• [ABOUT THIS TASK]: Take the entries below and print only the lines from the one with "fee ← tx_fee tx;" through the one with "let t := set_block_header_blobs (fun", exactly as they stand, both ends included.

(Beginning of RECORDS SHOWN)

(* ===== verification/BlockOps.v ===== *)
(** * Storing blocks ([src/storage/blockchain/src/ops]: [block.rs], [blockchain.rs])

    Adding a block at the top of the main chain, popping the top block (into an
    alternative chain or for good) and reading blocks back. The checks of [add_block] that
    only debug builds make are left out. *)
From S2P Require Import Prelude Bytes HardForks ChainDb TxData BlockRules Helpers DbTables TxOps AltBlocks.
From Stdlib Require Import ZArith Lia String.
From stdpp Require Import base tactics option list numbers sets gmap.
Import HardForks ChainDb TxData Helpers DbTables TxOps AltBlocks.

#[local] Open Scope Z_scope.
#[local] Open Scope usize_scope.

Module BlockOps.

Section ops.
Context {O : MoneroOxide} {T : TransactionOps O} {C : Dalek O} {Cd : MoneroCodec O}.

(** ** [blockchain.rs] *)
Definition chain_height (t : Tables) : Z := db_len (block_heights t).

Definition top_block_height (t : Tables) : DbResult Z :=
  let height := db_len (block_heights t) in
  if height =? 0 then Err KeyNotFound else Ok (height -! 1).

Definition cumulative_generated_coins (block_height : Z) (t : Tables) : DbResult Z :=
  match db_get (block_infos t) block_height with
  | Ok block_info => Ok (DbTables.cumulative_generated_coins block_info)
  | Err KeyNotFound => if block_height =? 0 then Ok 0 else Err KeyNotFound
  | Err e => Err e
  | Panic => Panic
  end.

Definition block_exists (block_hash : bytes) (t : Tables) : DbResult bool := db_contains (block_heights t) block_hash.

(** The closure of [find_split_point]: whether a block is known. *)
Definition block_known (include_alt_blocks : bool) (t : Tables) (block_id : bytes) : bool :=
  bool_decide (is_Some (block_heights t !! block_id))
  || (include_alt_blocks && bool_decide (is_Some (alt_block_heights t !! block_id))).

Definition find_split_point (block_ids : list bytes) (chronological_order include_alt_blocks : bool) (t : Tables)
    : Z :=
  Z.of_nat (partition_point (fun block_id => eqb (block_known include_alt_blocks t block_id) chronological_order) block_ids).

(** ** Adding and popping blocks *)
Definition add_block (b : VerifiedBlockInformation) (t : Tables) : DbResult Tables :=
  _ ← rassert (vb_height b <? 2 ^ 32);
  let chain_height := chain_height t in
  _ ← rassert (vb_height b =? chain_height);
  '(mining_tx_index, t) ←
    (let tx := BlockRules.miner_transaction (block b) in
     add_tx tx (tx_serialize tx) (tx_hash tx) chain_height t);
  t ← try_fold (fun t tx =>
        '(_, t) ← add_tx (v_tx tx) (v_tx_blob tx) (v_tx_hash tx) chain_height t;
        Ok t) t (txs b);
  let cumulative_rct_outs := get_rct_num_outputs t in
  coins ← cumulative_generated_coins (saturating_sub (vb_height b) 1) t;
  let coins := saturating_add 64 coins (generated_coins b) in
  let '(low, high) := split_u128_into_low_high_bits (vb_cumulative_difficulty b) in
  let t := set_block_infos (db_put (vb_height b)
             (mk_block_info (BlockRules.timestamp (BlockRules.header (block b))) coins (weight b) low high
                (vb_block_hash b) cumulative_rct_outs (vb_long_term_weight b) mining_tx_index)) t in
  let t := set_block_header_blobs (db_put (vb_height b) (header_serialize (BlockRules.header (block b)))) t in
  let t := set_block_txs_hashes (db_put (vb_height b) (BlockRules.transactions (block b))) t in
  Ok (set_block_heights (db_put (vb_block_hash b) (vb_height b)) t).

(** The information kept with a popped transaction. *)
Definition popped_tx (tx : Transaction) : DbResult VerifiedTransactionInformation :=
  fee ← tx_fee tx;
  Ok (mk_verified_tx tx (tx_serialize tx) (tx_weight tx) fee (tx_hash tx)).

Definition pop_block (move_to_alt_chain : option Z) (t : Tables) : DbResult ((Z * bytes * BlockRules.Block) * Tables) :=
  '((block_height, block_info), infos) ← db_pop_last (block_infos t);
  let t := set_block_infos (fun _ => infos) t in
  let t := set_block_heights (db_delete (bi_block_hash block_info)) t in
  '(block_header, blobs) ← db_take block_height (block_header_blobs t);
  let t := set_block_header_blobs (fun _ => blobs) t in
  '(block_txs_hashes, hashes) ← db_take block_height (block_txs_hashes t);
  let t := set_block_txs_hashes (fun _ => hashes) t in
  miner_transaction ← db_get (tx_blobs t) (mining_tx_index block_info);
  header ← read_io (header_read block_header);
  miner_tx ← read_io (tx_read miner_transaction);
  block ← unwrap (block_new header miner_tx block_txs_hashes);
  '(_, t) ← remove_tx (tx_hash (BlockRules.miner_transaction block)) t;
  t ← match move_to_alt_chain with
      | Some chain_id =>
          '(txs, t) ← collect_st (fun tx_hash t =>
             '((_, tx), t) ← remove_tx tx_hash t;
             tx ← popped_tx tx;
             Ok (tx, t)) (BlockRules.transactions block) t;
          add_alt_block
            (mk_alt_block block (block_serialize block) txs (bi_block_hash block_info) (repeat 0 32) block_height
               (bi_weight block_info) (bi_long_term_weight block_info)
               (combine_low_high_bits_to_u128 (cumulative_difficulty_low block_info) (cumulative_difficulty_high block_info))
               chain_id) t
      | None =>
          try_fold (fun t tx_hash => '(_, t) ← remove_tx tx_hash t; Ok t) t (BlockRules.transactions block)
      end;
  Ok ((block_height, bi_block_hash block_info, block), t).

(** ** Reading blocks *)
Definition get_block_blob_with_tx_indexes (block_height : Z) (t : Tables) : DbResult (bytes * Z * Z) :=
  info ← db_get (block_infos t) block_height;
  let miner_tx_idx := mining_tx_index info in
  block_txs ← db_get (block_txs_hashes t) block_height;
  let numb_txs := len block_txs in
  header ← db_get (block_header_blobs t) block_height;
  miner_tx_blob ← db_get (tx_blobs t) miner_tx_idx;
  Ok (header ++ miner_tx_blob ++ varint_write (len block_txs) ++ concat block_txs, miner_tx_idx, numb_txs).

(** [BlockCompleteEntry] with [TransactionBlobs::Normal]; [pruned] is [false] and
    [block_weight] 0. *)
Record BlockCompleteEntry := mk_complete_entry { bce_block : bytes; bce_txs : list bytes }.

Definition get_block_complete_entry_from_height (block_height : Z) (t : Tables) : DbResult BlockCompleteEntry :=
  '(block_blob, miner_tx_idx, numb_non_miner_txs) ← get_block_blob_with_tx_indexes block_height t;
  let first_tx_idx := miner_tx_idx +! 1 in
  tx_blobs ← collect (fun idx => db_get (tx_blobs t) idx)
               (seqZ first_tx_idx (numb_non_miner_txs +! first_tx_idx - first_tx_idx));
  Ok (mk_complete_entry block_blob tx_blobs).

Definition get_block_complete_entry (block_hash : bytes) (t : Tables) : DbResult BlockCompleteEntry :=
  block_height ← db_get (block_heights t) block_hash;
  get_block_complete_entry_from_height block_height t.

Definition get_block_extended_header_from_height (block_height : Z) (t : Tables) : DbResult ExtendedBlockHeader :=
  block_info ← db_get (block_infos t) block_height;
  block_header_blob ← db_get (block_header_blobs t) block_height;
  block_header ← read_io (header_read block_header_blob);
  let cumulative_difficulty :=
    combine_low_high_bits_to_u128 (cumulative_difficulty_low block_info) (cumulative_difficulty_high block_info) in
  version ← expect (from_version (BlockRules.hardfork_version block_header));
  Ok (mk_ext version (BlockRules.hardfork_signal block_header) (BlockRules.timestamp block_header)
        cumulative_difficulty (bi_weight block_info) (bi_long_term_weight block_info)).

Definition get_block_extended_header (block_hash : bytes) (t : Tables) : DbResult ExtendedBlockHeader :=
  block_height ← db_get (block_heights t) block_hash;
  get_block_extended_header_from_height block_height t.

Definition get_block_extended_header_top (t : Tables) : DbResult (ExtendedBlockHeader * Z) :=
  let height := saturating_sub (chain_height t) 1 in
  header ← get_block_extended_header_from_height height t;
  Ok (header, height).

Definition get_block (t : Tables) (block_height : Z) : DbResult BlockRules.Block :=
  header_blob ← db_get (block_header_blobs t) block_height;
  header ← read_io (header_read header_blob);
  transactions ← db_get (block_txs_hashes t) block_height;
  info ← db_get (block_infos t) block_height;
  miner_transaction ← get_tx_from_id (mining_tx_index info) t;
  unwrap (block_new header miner_transaction transactions).

Definition get_block_by_hash (t : Tables) (block_hash : bytes) : DbResult BlockRules.Block :=
  block_height ← db_get (block_heights t) block_hash;
  get_block t block_height.

Definition get_block_height (block_hash : bytes) (t : Tables) : DbResult Z := db_get (block_heights t) block_hash.

End ops.

End BlockOps.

(End of RECORDS SHOWN)

• [COMPLETED EXERCISE]:
  fee ← tx_fee tx;
  Ok (mk_verified_tx tx (tx_serialize tx) (tx_weight tx) fee (tx_hash tx)).

Definition pop_block (move_to_alt_chain : option Z) (t : Tables) : DbResult ((Z * bytes * BlockRules.Block) * Tables) :=
  '((block_height, block_info), infos) ← db_pop_last (block_infos t);
  let t := set_block_infos (fun _ => infos) t in
  let t := set_block_heights (db_delete (bi_block_hash block_info)) t in
  '(block_header, blobs) ← db_take block_height (block_header_blobs t);
  let t := set_block_header_blobs (fun _ => blobs) t in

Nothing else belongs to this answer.